I stared shockingly down at my phone. I couldn’t get over the fact that someone who literally knows not more than my name thinks he can just pick up the phone and decide that “we should be friends.” It’s not so much that I mind what he said, it was more about his approach. If he had come up to me at work and asked me to hang out with fellow coworkers I would’ve gone in a heartbeat. But this was just creepy. I don’t even know from who, or how, he got my number because let’s face it, he knows zero about me. He could’ve gotten it from my e-mail signature, yes, but that is the definition of creepy. Think about it for a second: He doesn’t know me, he goes through I don’t know what, pulls up my phone number and decides, “we should be friends.” Creep alert.
I spent the rest of the day looking like the BlackBerry Messenger open-mouthed emoticon. I didn’t respond to Mani’s message because I really didn’t know what to say. He then brilliantly decided that instead of waiting for me to respond, he would call me. Not once. Not twice. But an eternal number of times. I didn’t pick up his calls. I didn’t respond to his messages. Somehow between this morning and afternoon, he had also decided on our behalf that we were estranged lovers.
As the day rolled by, every call or message I’d get would shock me even more. Just what did he think he was doing?! Finally, a message likened to one from a remorseful ex said: “DS, are you mad at me? Did I do something to upset you?” I was tempted to say: “If you consider blowing up someone’s phone all day upsetting, then yes. And also, you’re a potential stalker,” but my judgment got the better of me.
Realizing that there was no nice way to end this and for the sake of our work diplomacy, I decided to respond to him. “No Mani, I’m not upset, but I just don’t think it’s appropriate to contact me outside of work” (or something along those lines). Finally, he got the point and never responded, thank God.

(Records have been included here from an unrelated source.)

(** ** Results and exceptions

    A JavaScript function that may [throw] is a function into [result]; the
    error type of a component enumerates its [throw] sites. *)

Inductive result (E A : Type) : Type :=
| Ok (a : A)
| Err (e : E).
Arguments Ok {E A} a.
Arguments Err {E A} e.

#[export] Instance result_ret (E : Type) : MRet (result E) := λ A a, Ok a.
#[export] Instance result_bind (E : Type) : MBind (result E) := λ A B f m,
  match m with Ok a => f a | Err e => Err e end.
#[export] Instance result_fmap (E : Type) : FMap (result E) := λ A B f m,
  match m with Ok a => Ok (f a) | Err e => Err e end.

Definition is_ok {E A} (r : result E A) : bool :=
  match r with Ok _ => true | Err _ => false end.

Definition map_err {E F A} (f : E → F) (r : result E A) : result F A :=
  match r with Ok a => Ok a | Err e => Err (f e) end.

#[export] Instance result_eq_dec `{EqDecision E, EqDecision A} : EqDecision (result E A).
Proof. solve_decision. Defined.

(** A guard [if (!b) throw e]. *)
Definition guard_or {E} (b : bool) (e : E) : result E unit :=
  if b then Ok () else Err e.

Section Result.
Context {E A B : Type}.

Lemma bind_Ok (f : A → result E B) (m : result E A) (b : B) :
  m ≫= f = Ok b ↔ ∃ a, m = Ok a ∧ f a = Ok b.
Proof.
  destruct m as [a|e]; cbn; naive_solver.
Qed.

Lemma bind_Err (f : A → result E B) (m : result E A) (e : E) :
  m ≫= f = Err e ↔ m = Err e ∨ ∃ a, m = Ok a ∧ f a = Err e.
Proof. destruct m as [a|e']; cbn; naive_solver. Qed.

Lemma guard_or_Ok (b : bool) (e : E) (u : unit) : guard_or b e = Ok u ↔ b = true.
Proof. destruct b, u; cbn; naive_solver. Qed.

Lemma bind_assoc {C} (f : A → result E B) (g : B → result E C) (m : result E A) :
  (m ≫= f) ≫= g = m ≫= (λ a, f a ≫= g).
Proof. by destruct m. Qed.
End Result.

(** ** Record update

    [r <| f := v |>] is the object [r] with its field [f] assigned.  A record
    declares its eta-expansion once as an instance of [Eta]. *)

Class Eta (R : Type) := eta : R → R.
Class SetField {R E : Type} (proj : R → E) := set_field : E → R → R.
Arguments set_field {R E} proj {_} v r : simpl nomatch.

Ltac derive_setter R E proj :=
  exact (fun (v : E) (r : R) => ltac:(
    let b := eval hnf in (@eta R _ r) in
    let p := eval pattern (proj r) in b in
    match p with
    | ?f _ => let t := eval cbv beta in (f v) in exact t
    end)).

#[export] Hint Extern 1 (@SetField ?R ?E ?proj) => derive_setter R E proj : typeclass_instances.

Declare Scope record_scope.
Notation "r <| f := v |>" := (set_field f v r)
  (at level 1, left associativity, f at level 0, v at level 200,
   format "r  <|  f  :=  v  |>") : record_scope.
#[global] Open Scope record_scope.

(** ** Arrays

    JavaScript lengths and indices are the integers of [Z]. *)

Definition zlen {A} (l : list A) : Z := Z.of_nat (length l).

(** [l.subarray(a, b)] / [l.slice(a, b)] for in-range non-negative bounds. *)
Definition subarray {A} (l : list A) (a b : Z) : list A :=
  take (Z.to_nat (b - a)) (drop (Z.to_nat a) l).

(** [target.set(source, offset)] on a typed array, for an in-range write. *)
Definition array_set {A} (target source : list A) (offset : Z) : list A :=
  take (Z.to_nat offset) target ++ source
  ++ drop (Z.to_nat offset + length source) target.

(** Element [i] of a typed array, [0] standing for an absent element. *)
Definition byte_at (l : list Z) (i : nat) : Z := default 0 (l !! i).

Since then, every time I’ve seen Mani, I’ve worn my fakest smile and said hello nicely and yes, it’s been awkward as hell, every time. I wish he had enough sense to realize that work relationships are almost always a disastrous idea, and that if he wanted one, there was a decent way to approach me about it. Many of my friends said that maybe he was just shy about it, but I still turn in my vote as creepy, even if just slightly.
So yes ladies, workplace harassment happens and it sucks. It’s a disturbing situation for us girls and sometimes it’s hard to do something about it. But you’ve got options and you should know and practice them. First, if it’s not something severe, talk to the person and nicely warn them that if it happens again, you’ll go to HR. If it doesn’t stop then go to HR. And if it still doesn’t stop, or in the case of severe harassment, like anything physical, feel free to summon all your angry energy and issue the World’s Best Slap upon their face. One that would leave your fingerprints on their face. One that would make me proud.